▸ Your goal: From the listing below, reproduce word for word the part that opens with the line containing "split; [apply same_but_flags_refl|]." and closes with the line containing "(** What a loop"; reproduce nothing else.

▸ Material for the task:
(** [item in values] answers [True] only when the values hold the item
    itself or an item equal to it. *)
Lemma item_in_values_true item keys s s' :
  wf s → store s !! item_id item = Some item →
  item_in_values item keys s = Done true s' →
  ∃ z v, z ∈ keys ∧ store s !! z = Some v ∧ alike v item.
Proof.
  intros [_ Hids] Hitem. induction keys as [|k keys IH]; simpl; [done|].
  intros (? & ? & [= <- <-] & (v & ? & [Hv ->]%deref_Done & H)%bind_Done)%bind_Done.
  case_bool_decide as Hid.
  - exists k, v. split; [left|]. split; [done|].
    rewrite (Hids _ _ Hv) in Hid. subst k. rewrite Hitem in Hv.
    injection Hv as <-. apply alike_refl.
  - apply bind_Done in H as (same & ? & [Hsame ->]%lift_Done & H).
    destruct same.
    + exists k, v. split; [left|]. split; [done|]. by eapply item_eq_alike.
    + destruct (IH H) as (z & w & Hz & Hw & Ha). exists z, w.
      split; [by right | done].
Qed.

(** The active-items role after [pop]. *)
Definition popped (pop : bool) (r : nat) (s : PState) : PState :=
  if pop && bool_decide (r ∈ role (chart s) active_items)
  then with_chart s (set_role (chart s) active_items
                       (key_pop r (role (chart s) active_items)))
  else s.

(** One turn of a loop that adds the objects that pass the test [g] to
    the role [n], and with [pop] takes them out of the active items. *)
Definition add_step (n : chart_name) (g : ActiveItem → bool) (pop : bool)
    (r : nat) (s s' : PState) : Prop :=
  ∃ it, store s !! r = Some it
        ∧ if g it
          then ∃ dup,
                 (dup = true →
                  ∃ z itz, z ∈ role (chart s) n ∧ store s !! z = Some itz
                           ∧ alike itz it)
                 ∧ s' = popped pop r (after_add_item s n it r dup)
          else s' = s.

Lemma add_item_to_chart_step n r s a s' :
  wf s → add_item_to_chart n r s = Done a s' →
  add_step n (λ _, true) false r s s'.
Proof.
  intros Hw (item & dup & Hitem & Hdup & ->)%add_item_to_chart_Done.
  exists item. split; [done|]. exists dup. split; [|done].
  intros ->.
  apply item_in_values_true in Hdup as (z & v & Hz & Hv & Ha).
  - by exists z, v.
  - by apply (wf_same_store s).
  - simpl. destruct Hw as [_ Hids]. by rewrite (Hids _ _ Hitem).
Qed.

Lemma role_set_role c n l m :
  role (set_role c n l) m = if decide (m = n) then l else role c m.
Proof. by destruct n, m. Qed.

Lemma elem_of_key_add x k keys : x ∈ key_add k keys ↔ x ∈ keys ∨ x = k.
Proof.
  unfold key_add. case_bool_decide as Hk.
  - split; [by left | by intros [?| ->]].
  - rewrite elem_of_app, list_elem_of_singleton. done.
Qed.

Lemma elem_of_key_pop x k keys : x ∈ key_pop k keys ↔ x ∈ keys ∧ x ≠ k.
Proof. unfold key_pop. rewrite list_elem_of_filter. tauto. Qed.

Lemma role_after_add_item s n it r dup m :
  role (chart (after_add_item s n it r dup)) m
  = if decide (m = n) then key_add (item_id it) (role (chart s) n)
    else role (chart s) m.
Proof.
  unfold after_add_item. simpl. rewrite role_set_role.
  case_decide; [done|]. apply role_set_all_items.
Qed.

Lemma wf_after_add_item s n it r dup : wf s → wf (after_add_item s n it r dup).
Proof.
  intros Hw. destruct dup; [|by apply (wf_same_store s)].
  assert (frame s (with_store s (alter mark_ignored r (store s)))) as Hf
    by (by eapply frame_mark_ignored).
  destruct (Hf Hw) as (Hw' & _). revert Hw'. by apply wf_same_store.
Qed.

Lemma popped_store pop r s : store (popped pop r s) = store s.
Proof. unfold popped. by destruct (_ && _). Qed.

Lemma popped_counter pop r s : items_counter (popped pop r s) = items_counter s.
Proof. unfold popped. by destruct (_ && _). Qed.

Lemma popped_tokens pop r s :
  tokens (chart (popped pop r s)) = tokens (chart s)
  ∧ chart_terminals (chart (popped pop r s)) = chart_terminals (chart s).
Proof. unfold popped. by destruct (_ && _). Qed.

Lemma popped_role pop r s m x :
  x ∈ role (chart (popped pop r s)) m ↔
  x ∈ role (chart s) m ∧ ¬ (pop = true ∧ m = active_items ∧ x = r).
Proof.
  unfold popped. destruct pop; simpl.
  - case_bool_decide as Hr; simpl.
    + rewrite role_set_role. case_decide as Hm.
      * subst m. rewrite elem_of_key_pop. split.
        -- intros [? ?]. split; [done|]. by intros (_ & _ & ?).
        -- intros [? Hn]. split; [done|]. intros ->. by apply Hn.
      * split; [intros ?; split; [done|]; by intros (_ & ? & _) | by intros [? _]].
    + split; [|by intros [? _]]. intros Hx. split; [done|].
      intros (_ & -> & ->). done.
  - split; [|by intros [? _]]. intros Hx. split; [done|]. by intros ([=] & _).
Qed.

Lemma add_step_facts n g pop r s s' :
  wf s → (pop = true → n ≠ active_items) → add_step n g pop r s s' →
  ∃ it it',
    store s !! r = Some it ∧ store s' !! r = Some it' ∧ same_but_flags it it'
    ∧ (ignored it' = true →
       ignored it = true
       ∨ ∃ z itz, z ∈ role (chart s) n ∧ store s !! z = Some itz ∧ alike itz it)
    ∧ wf s' ∧ items_counter s' = items_counter s
    ∧ tokens (chart s') = tokens (chart s)
    ∧ chart_terminals (chart s') = chart_terminals (chart s)
    ∧ (∀ x, x ≠ r → store s' !! x = store s !! x)
    ∧ (∀ x, x ∈ role (chart s') n ↔ x ∈ role (chart s) n ∨ (x = r ∧ g it = true))
    ∧ (∀ m x, m ≠ n → (pop = false ∨ m ≠ active_items) →
         x ∈ role (chart s') m ↔ x ∈ role (chart s) m)
    ∧ (pop = true →
       ∀ x, x ∈ role (chart s') active_items ↔
            x ∈ role (chart s) active_items ∧ ¬ (x = r ∧ g it = true)).
Proof.
  intros Hw Hpop (it & Hit & H). exists it.
  destruct (g it) eqn:Hg.
  - destruct H as (dup & Hdup & ->).
    assert (item_id it = r) as Hid by (destruct Hw as [_ Hids]; by apply Hids).
    exists (if dup then mark_ignored it else it).
    split; [done|]. split.
    { rewrite popped_store. unfold after_add_item. simpl. destruct dup; [|done].
      by rewrite lookup_alter_eq, Hit. }
    split. { destruct dup; [by repeat split | apply same_but_flags_refl]. }
    split. { destruct dup; [intros _; right; by apply Hdup | by left]. }
    split.
    { apply (wf_same_store (after_add_item s n it r dup));
        [apply popped_store | apply popped_counter | by apply wf_after_add_item]. }
    split; [by rewrite popped_counter|].
    split; [rewrite (proj1 (popped_tokens _ _ _)); by destruct n|].
    split; [rewrite (proj2 (popped_tokens _ _ _)); by destruct n|].
    split.
    { intros x Hx. rewrite popped_store. unfold after_add_item. simpl.
      destruct dup; [|done]. by rewrite lookup_alter_ne. }
    split.
    { intros x. rewrite popped_role, role_after_add_item, decide_True by done.
      rewrite elem_of_key_add, Hid. split.
      - intros [[?| ->] _]; [by left | by right].
      - intros H. split; [destruct H as [?|[-> _]]; [by left | by right]|].
        intros (Hp & -> & _). by apply Hpop. }
    split.
    { intros m x Hm Hor. rewrite popped_role, role_after_add_item, decide_False by done.
      split; [by intros [? _]|]. intros Hx. split; [done|].
      intros (-> & -> & _). by destruct Hor. }
    intros -> x. rewrite popped_role, role_after_add_item.
    rewrite decide_False by (intros <-; by apply Hpop). split.
    + intros [Hx Hn]. split; [done|]. intros [-> _]. by apply Hn.
    + intros [Hx Hn]. split; [done|]. intros (_ & _ & ->). by apply Hn.
  - subst s'. exists it. split; [done|]. split; [done|].
    split; [apply same_but_flags_refl|]. split; [by left|].
    do 4 (split; [done|]). split; [done|].
    split; [intros x; split; [by left | by intros [?|[_ [=]]]]|].
    split; [done|]. intros _ x. split; [|by intros [? _]].
    intros Hx. split; [done|]. by intros [_ [=]].
Qed.

(** The object [x] passes the test [g]. *)
Definition passes (g : ActiveItem → bool) (s : PState) (x : nat) : Prop :=
  ∃ it, store s !! x = Some it ∧ g it = true.

(** What a loop of such turns over distinct objects does to the chart
    and to the flags: an object of the list that ends up ignored was
    ignored before, or is like an object that was in the role before
    or stands earlier in the list. *)
Definition add_loop_facts (n : chart_name) (g : ActiveItem → bool) (pop : bool)
    (l : list nat) (s s' : PState) : Prop :=
  wf s' ∧ items_counter s' = items_counter s
  ∧ tokens (chart s') = tokens (chart s)
  ∧ chart_terminals (chart s') = chart_terminals (chart s)
  ∧ (∀ x, x ∉ l → store s' !! x = store s !! x)
  ∧ (∀ x it, store s !! x = Some it →
       ∃ it', store s' !! x = Some it' ∧ same_but_flags it it')
  ∧ (∀ x, x ∈ l → is_Some (store s !! x))
  ∧ (∀ x, x ∈ role (chart s') n ↔ x ∈ role (chart s) n ∨ (x ∈ l ∧ passes g s x))
  ∧ (∀ m x, m ≠ n → (pop = false ∨ m ≠ active_items) →
       x ∈ role (chart s') m ↔ x ∈ role (chart s) m)
  ∧ (pop = true →
     ∀ x, x ∈ role (chart s') active_items ↔
          x ∈ role (chart s) active_items ∧ ¬ (x ∈ l ∧ passes g s x))
  ∧ (∀ l1 y l2 it', l = l1 ++ y :: l2 → store s' !! y = Some it' →
       ignored it' = true →
       (∃ it, store s !! y = Some it ∧ ignored it = true)
       ∨ ∃ z itz, (z ∈ role (chart s) n ∨ z ∈ l1) ∧ store s' !! z = Some itz
                  ∧ alike itz it').

Lemma add_loop n g pop l (body : nat → M unit) s s' :
  (∀ a b, same_but_flags a b → g a = g b) →
  (pop = true → n ≠ active_items) →
  (∀ r s0 s1, wf s0 → body r s0 = Done tt s1 → add_step n g pop r s0 s1) →
  NoDup l → wf s → for_each l body s = Done tt s' →
  add_loop_facts n g pop l s s'.
Proof.
  intros Hg Hpop Hbody. revert s.
  induction l as [|r l IH]; intros s Hnd Hw; simpl.
  - intros [= <-]. unfold add_loop_facts. do 4 (split; [done|]).
    split; [done|]. split; [by eauto using same_but_flags_refl|].
    split; [by intros x Hx%elem_of_nil|].
    split; [intros x; split; [by left | by intros [?|[?%elem_of_nil _]]]|].
    split; [done|].
    split; [intros _ x; split; [intros ?; split; [done|]; by intros [?%elem_of_nil _]
                               | by intros [? _]]|].
    intros l1 y l2 it' Hl. by destruct l1.
  - intros ([] & s1 & H1 & H2)%bind_Done.
    apply NoDup_cons in Hnd as [Hr Hnd].
    destruct (add_step_facts _ _ _ _ _ _ Hw Hpop (Hbody _ _ _ Hw H1))
      as (it & it1 & Hit & Hit1 & Hsame & Hcause & Hw1 & Hc1 & Ht1 & Hm1
          & Hout1 & Hrole1 & Hother1 & Hact1).
    destruct (IH s1 Hnd Hw1 H2)
      as (Hw' & Hc' & Ht' & Hm' & Hout' & Hfr' & Hdom' & Hrole' & Hother'
          & Hact' & Hcause').
    assert (∀ x, x ∈ l → store s1 !! x = store s !! x) as Hkeep.
    { intros x Hx. apply Hout1. intros ->. done. }
    assert (∀ x, x ∈ l → passes g s1 x ↔ passes g s x) as Hpass.
    { intros x Hx. unfold passes. by rewrite Hkeep. }
    assert (∀ x it0, store s !! x = Some it0 →
              ∃ it1, store s1 !! x = Some it1 ∧ same_but_flags it0 it1) as Hfr1.
    { intros x it0 Hx. destruct (decide (x = r)) as [->|Hne].
      - rewrite Hit in Hx. injection Hx as <-. by exists it1.
      - exists it0. rewrite Hout1 by done. split; [done | apply same_but_flags_refl]. }
    assert (∀ x it0, store s !! x = Some it0 →
              ∃ it', store s' !! x = Some it' ∧ same_but_flags it0 it') as Hfr.
    { intros x it0 Hx. destruct (Hfr1 _ _ Hx) as (i1 & Hi1 & Hs1).
      destruct (Hfr' _ _ Hi1) as (i2 & Hi2 & Hs2). exists i2.
      split; [done | by eapply same_but_flags_trans]. }
    assert (passes g s r ↔ g it = true) as Hpr.
    { unfold passes. rewrite Hit. split; [by intros (? & [= <-] & ?) | by eauto]. }
    unfold add_loop_facts. split; [done|]. split; [congruence|].
    split; [congruence|]. split; [congruence|].
    split.
    { intros x Hx. rewrite not_elem_of_cons in Hx. destruct Hx as [Hx1 Hx2].
      rewrite Hout' by done. by apply Hout1. }
    split; [done|].
    split.
    { intros x [->|Hx]%elem_of_cons; [by eauto|].
      rewrite <- Hkeep by done. by apply Hdom'. }
    split.
    { intros x. rewrite Hrole', Hrole1, elem_of_cons. split.
      - intros [[?|[-> ?]]|[Hx Hp]]; [by left | right | right].
        + split; [by left | by apply Hpr].
        + split; [by right | by apply Hpass].
      - intros [?|[[->|Hx] Hp]]; [by left; left | left; right | right].
        + split; [done | by apply Hpr].
        + split; [done | by apply Hpass]. }
    split.
    { intros m x Hm Hor. by rewrite Hother', Hother1. }
    split.
    { intros Hp x. rewrite (Hact' Hp), (Hact1 Hp), elem_of_cons. split.
      - intros [[Hx Hn1] Hn2]. split; [done|].
        intros [[->|Hx'] Hps]; [apply Hn1 | apply Hn2].
        + split; [done | by apply Hpr].
        + split; [done | by apply Hpass].
      - intros [Hx Hn]. split; [split; [done|]|].
        + intros [-> Hgi]. apply Hn. split; [by left | by apply Hpr].
        + intros [Hx' Hps]. apply Hn. split; [by right | by apply Hpass]. }
    intros l1 y l2 it' Hl Hy Hign.
    destruct l1 as [|r' l1]; simpl in Hl; injection Hl as -> ->.
    + rewrite Hout' in Hy by done. rewrite Hit1 in Hy. injection Hy as <-.
      destruct (Hcause Hign) as [?|(z & itz & Hz & Hitz & Ha)]; [left; by eauto|].
      right. destruct (Hfr _ _ Hitz) as (itz' & Hitz' & Hsz).
      exists z, itz'. split; [by left|]. split; [done|].
      by eapply alike_flags.
    + assert (y ∈ l1 ++ y :: l2) as Hyl by (rewrite elem_of_app; right; left).
      destruct (Hcause' l1 y l2 it' eq_refl Hy Hign)
        as [(it0 & Hit0 & Hi0)|(z & itz & Hz & Hitz & Ha)].
      * left. exists it0. by rewrite <- Hkeep.
      * right. exists z, itz. split; [|done].
        destruct Hz as [Hz|Hz]; [|right; by right].
        apply Hrole1 in Hz as [?|[-> _]]; [by left | right; by left].
Qed.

▸ Exercise answer:
    split; [apply same_but_flags_refl|]. split; [by left|].
    do 4 (split; [done|]). split; [done|].
    split; [intros x; split; [by left | by intros [?|[_ [=]]]]|].
    split; [done|]. intros _ x. split; [|by intros [? _]].
    intros Hx. split; [done|]. by intros [_ [=]].
Qed.

(** The object [x] passes the test [g]. *)
Definition passes (g : ActiveItem → bool) (s : PState) (x : nat) : Prop :=
  ∃ it, store s !! x = Some it ∧ g it = true.

(** What a loop of such turns over distinct objects does to the chart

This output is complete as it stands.